# [Required work]
Two lines below mark the span: the one containing "(* ===== verification/PricingEditor.v" and the one containing "events it stands". Set down both, plus every line between, exactly as they stand, and nothing else.

# [Supplied entries]
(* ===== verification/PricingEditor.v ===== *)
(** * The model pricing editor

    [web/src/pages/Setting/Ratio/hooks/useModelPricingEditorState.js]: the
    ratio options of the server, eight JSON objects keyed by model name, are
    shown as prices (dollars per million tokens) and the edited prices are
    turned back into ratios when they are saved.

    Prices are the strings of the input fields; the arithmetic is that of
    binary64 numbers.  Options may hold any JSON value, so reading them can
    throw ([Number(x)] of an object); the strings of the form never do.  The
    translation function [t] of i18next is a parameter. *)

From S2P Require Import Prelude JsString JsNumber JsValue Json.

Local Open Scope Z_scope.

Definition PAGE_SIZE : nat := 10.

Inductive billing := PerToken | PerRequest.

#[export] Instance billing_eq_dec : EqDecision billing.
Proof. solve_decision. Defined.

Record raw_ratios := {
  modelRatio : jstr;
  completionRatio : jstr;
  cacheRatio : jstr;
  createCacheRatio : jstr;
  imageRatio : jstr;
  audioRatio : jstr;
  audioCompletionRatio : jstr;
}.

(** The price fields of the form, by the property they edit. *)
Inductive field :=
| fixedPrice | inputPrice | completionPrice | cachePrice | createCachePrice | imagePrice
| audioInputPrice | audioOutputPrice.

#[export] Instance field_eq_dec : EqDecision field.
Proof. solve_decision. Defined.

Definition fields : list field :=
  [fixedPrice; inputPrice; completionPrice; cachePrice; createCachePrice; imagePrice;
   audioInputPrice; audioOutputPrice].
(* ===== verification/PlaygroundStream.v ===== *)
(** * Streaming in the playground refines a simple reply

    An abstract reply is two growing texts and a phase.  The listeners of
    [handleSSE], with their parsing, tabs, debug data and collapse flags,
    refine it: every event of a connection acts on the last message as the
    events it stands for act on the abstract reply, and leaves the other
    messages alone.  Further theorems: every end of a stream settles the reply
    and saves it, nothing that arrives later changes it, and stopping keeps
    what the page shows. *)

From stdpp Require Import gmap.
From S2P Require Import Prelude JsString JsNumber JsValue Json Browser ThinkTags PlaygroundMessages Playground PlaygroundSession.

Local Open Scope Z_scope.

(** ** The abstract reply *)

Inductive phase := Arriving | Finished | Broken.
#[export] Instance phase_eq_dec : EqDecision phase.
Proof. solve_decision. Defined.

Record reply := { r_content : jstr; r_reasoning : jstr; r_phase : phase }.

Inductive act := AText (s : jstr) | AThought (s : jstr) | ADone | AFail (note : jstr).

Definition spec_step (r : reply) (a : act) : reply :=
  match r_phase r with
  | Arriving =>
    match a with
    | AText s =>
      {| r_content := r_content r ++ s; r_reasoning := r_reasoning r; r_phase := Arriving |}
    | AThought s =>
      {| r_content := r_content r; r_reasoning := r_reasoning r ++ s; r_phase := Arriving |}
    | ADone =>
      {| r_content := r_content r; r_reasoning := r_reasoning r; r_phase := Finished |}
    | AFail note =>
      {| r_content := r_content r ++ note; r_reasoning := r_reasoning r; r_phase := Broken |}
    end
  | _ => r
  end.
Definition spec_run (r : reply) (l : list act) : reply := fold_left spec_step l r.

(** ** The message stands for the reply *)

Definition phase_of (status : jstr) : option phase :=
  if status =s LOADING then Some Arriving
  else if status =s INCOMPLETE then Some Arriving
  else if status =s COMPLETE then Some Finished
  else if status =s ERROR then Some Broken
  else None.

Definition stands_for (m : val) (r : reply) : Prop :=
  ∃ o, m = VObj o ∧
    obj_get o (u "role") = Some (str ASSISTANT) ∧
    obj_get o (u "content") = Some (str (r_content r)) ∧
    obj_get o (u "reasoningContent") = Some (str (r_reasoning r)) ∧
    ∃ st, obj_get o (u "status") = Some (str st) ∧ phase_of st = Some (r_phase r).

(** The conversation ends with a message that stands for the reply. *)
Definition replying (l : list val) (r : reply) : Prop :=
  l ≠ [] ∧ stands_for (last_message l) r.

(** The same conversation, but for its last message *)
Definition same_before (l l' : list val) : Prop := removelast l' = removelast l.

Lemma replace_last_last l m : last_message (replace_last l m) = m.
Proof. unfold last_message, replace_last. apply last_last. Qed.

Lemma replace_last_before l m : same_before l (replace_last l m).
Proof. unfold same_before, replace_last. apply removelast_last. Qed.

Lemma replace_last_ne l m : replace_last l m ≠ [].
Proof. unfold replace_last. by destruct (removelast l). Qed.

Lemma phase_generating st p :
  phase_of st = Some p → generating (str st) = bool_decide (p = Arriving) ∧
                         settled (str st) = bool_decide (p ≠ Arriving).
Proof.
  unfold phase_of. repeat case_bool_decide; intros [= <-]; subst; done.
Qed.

...

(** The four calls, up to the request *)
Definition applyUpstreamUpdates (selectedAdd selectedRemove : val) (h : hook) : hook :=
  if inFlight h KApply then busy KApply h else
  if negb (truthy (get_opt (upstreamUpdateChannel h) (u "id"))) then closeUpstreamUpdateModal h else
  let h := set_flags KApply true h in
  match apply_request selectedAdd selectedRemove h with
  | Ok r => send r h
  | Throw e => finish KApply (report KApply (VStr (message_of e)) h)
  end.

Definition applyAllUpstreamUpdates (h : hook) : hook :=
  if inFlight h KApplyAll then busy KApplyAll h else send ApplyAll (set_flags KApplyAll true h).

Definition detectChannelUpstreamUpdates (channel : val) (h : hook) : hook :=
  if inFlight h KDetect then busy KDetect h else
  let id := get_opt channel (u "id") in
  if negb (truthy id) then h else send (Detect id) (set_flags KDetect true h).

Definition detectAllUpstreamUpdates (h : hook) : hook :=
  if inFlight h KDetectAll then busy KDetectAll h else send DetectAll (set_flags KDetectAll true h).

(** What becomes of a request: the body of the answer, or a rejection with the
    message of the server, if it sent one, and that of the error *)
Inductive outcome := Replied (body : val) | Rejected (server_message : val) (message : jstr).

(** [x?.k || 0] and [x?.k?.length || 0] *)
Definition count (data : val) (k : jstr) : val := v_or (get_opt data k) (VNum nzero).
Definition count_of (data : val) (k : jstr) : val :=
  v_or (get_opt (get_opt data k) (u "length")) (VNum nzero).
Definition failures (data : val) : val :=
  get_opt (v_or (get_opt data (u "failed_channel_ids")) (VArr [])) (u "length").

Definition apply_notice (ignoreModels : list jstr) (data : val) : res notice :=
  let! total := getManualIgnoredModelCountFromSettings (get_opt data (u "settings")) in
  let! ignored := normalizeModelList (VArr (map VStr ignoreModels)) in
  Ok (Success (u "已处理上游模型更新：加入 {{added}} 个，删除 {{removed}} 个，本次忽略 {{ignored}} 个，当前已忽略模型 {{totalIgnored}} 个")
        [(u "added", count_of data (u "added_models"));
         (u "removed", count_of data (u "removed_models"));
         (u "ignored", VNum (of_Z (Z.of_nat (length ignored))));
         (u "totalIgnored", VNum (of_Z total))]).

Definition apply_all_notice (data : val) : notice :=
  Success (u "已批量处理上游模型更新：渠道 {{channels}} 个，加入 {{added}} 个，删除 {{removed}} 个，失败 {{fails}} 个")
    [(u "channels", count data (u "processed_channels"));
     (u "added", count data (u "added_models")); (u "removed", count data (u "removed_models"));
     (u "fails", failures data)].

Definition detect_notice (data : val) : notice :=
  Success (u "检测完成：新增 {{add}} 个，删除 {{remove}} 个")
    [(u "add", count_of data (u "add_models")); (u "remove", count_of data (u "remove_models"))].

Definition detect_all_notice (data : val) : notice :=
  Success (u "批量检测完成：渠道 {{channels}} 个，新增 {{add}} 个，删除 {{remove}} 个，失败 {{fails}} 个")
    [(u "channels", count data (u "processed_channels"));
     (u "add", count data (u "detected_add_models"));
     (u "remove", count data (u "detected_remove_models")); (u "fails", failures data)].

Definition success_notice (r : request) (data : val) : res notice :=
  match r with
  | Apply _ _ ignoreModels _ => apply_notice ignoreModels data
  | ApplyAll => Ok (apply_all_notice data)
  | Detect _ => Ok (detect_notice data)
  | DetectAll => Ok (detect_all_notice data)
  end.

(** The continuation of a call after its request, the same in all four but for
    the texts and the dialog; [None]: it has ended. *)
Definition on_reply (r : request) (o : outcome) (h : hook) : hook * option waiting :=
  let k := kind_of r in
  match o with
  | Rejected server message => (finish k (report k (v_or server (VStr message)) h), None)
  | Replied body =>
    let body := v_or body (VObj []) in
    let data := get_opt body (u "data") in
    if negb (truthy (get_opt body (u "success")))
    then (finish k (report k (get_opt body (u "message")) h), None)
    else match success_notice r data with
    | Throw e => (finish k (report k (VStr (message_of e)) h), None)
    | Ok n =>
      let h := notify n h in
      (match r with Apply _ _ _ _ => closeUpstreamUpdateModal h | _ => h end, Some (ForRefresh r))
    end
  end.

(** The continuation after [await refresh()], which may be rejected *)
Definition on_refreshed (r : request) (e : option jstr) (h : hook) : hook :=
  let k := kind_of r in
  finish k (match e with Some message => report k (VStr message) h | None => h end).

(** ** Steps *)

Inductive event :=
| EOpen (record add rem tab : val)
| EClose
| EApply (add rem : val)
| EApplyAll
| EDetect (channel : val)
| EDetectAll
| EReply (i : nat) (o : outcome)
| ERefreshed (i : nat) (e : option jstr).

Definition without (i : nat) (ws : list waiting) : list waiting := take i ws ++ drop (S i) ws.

# [Answer to the problem]
(* ===== verification/PricingEditor.v ===== *)
(** * The model pricing editor

    [web/src/pages/Setting/Ratio/hooks/useModelPricingEditorState.js]: the
    ratio options of the server, eight JSON objects keyed by model name, are
    shown as prices (dollars per million tokens) and the edited prices are
    turned back into ratios when they are saved.

    Prices are the strings of the input fields; the arithmetic is that of
    binary64 numbers.  Options may hold any JSON value, so reading them can
    throw ([Number(x)] of an object); the strings of the form never do.  The
    translation function [t] of i18next is a parameter. *)

From S2P Require Import Prelude JsString JsNumber JsValue Json.

Local Open Scope Z_scope.

Definition PAGE_SIZE : nat := 10.

Inductive billing := PerToken | PerRequest.

#[export] Instance billing_eq_dec : EqDecision billing.
Proof. solve_decision. Defined.

Record raw_ratios := {
  modelRatio : jstr;
  completionRatio : jstr;
  cacheRatio : jstr;
  createCacheRatio : jstr;
  imageRatio : jstr;
  audioRatio : jstr;
  audioCompletionRatio : jstr;
}.

(** The price fields of the form, by the property they edit. *)
Inductive field :=
| fixedPrice | inputPrice | completionPrice | cachePrice | createCachePrice | imagePrice
| audioInputPrice | audioOutputPrice.

#[export] Instance field_eq_dec : EqDecision field.
Proof. solve_decision. Defined.

Definition fields : list field :=
  [fixedPrice; inputPrice; completionPrice; cachePrice; createCachePrice; imagePrice;
   audioInputPrice; audioOutputPrice].
(* ===== verification/PlaygroundStream.v ===== *)
(** * Streaming in the playground refines a simple reply

    An abstract reply is two growing texts and a phase.  The listeners of
    [handleSSE], with their parsing, tabs, debug data and collapse flags,
    refine it: every event of a connection acts on the last message as the
    events it stands for act on the abstract reply, and leaves the other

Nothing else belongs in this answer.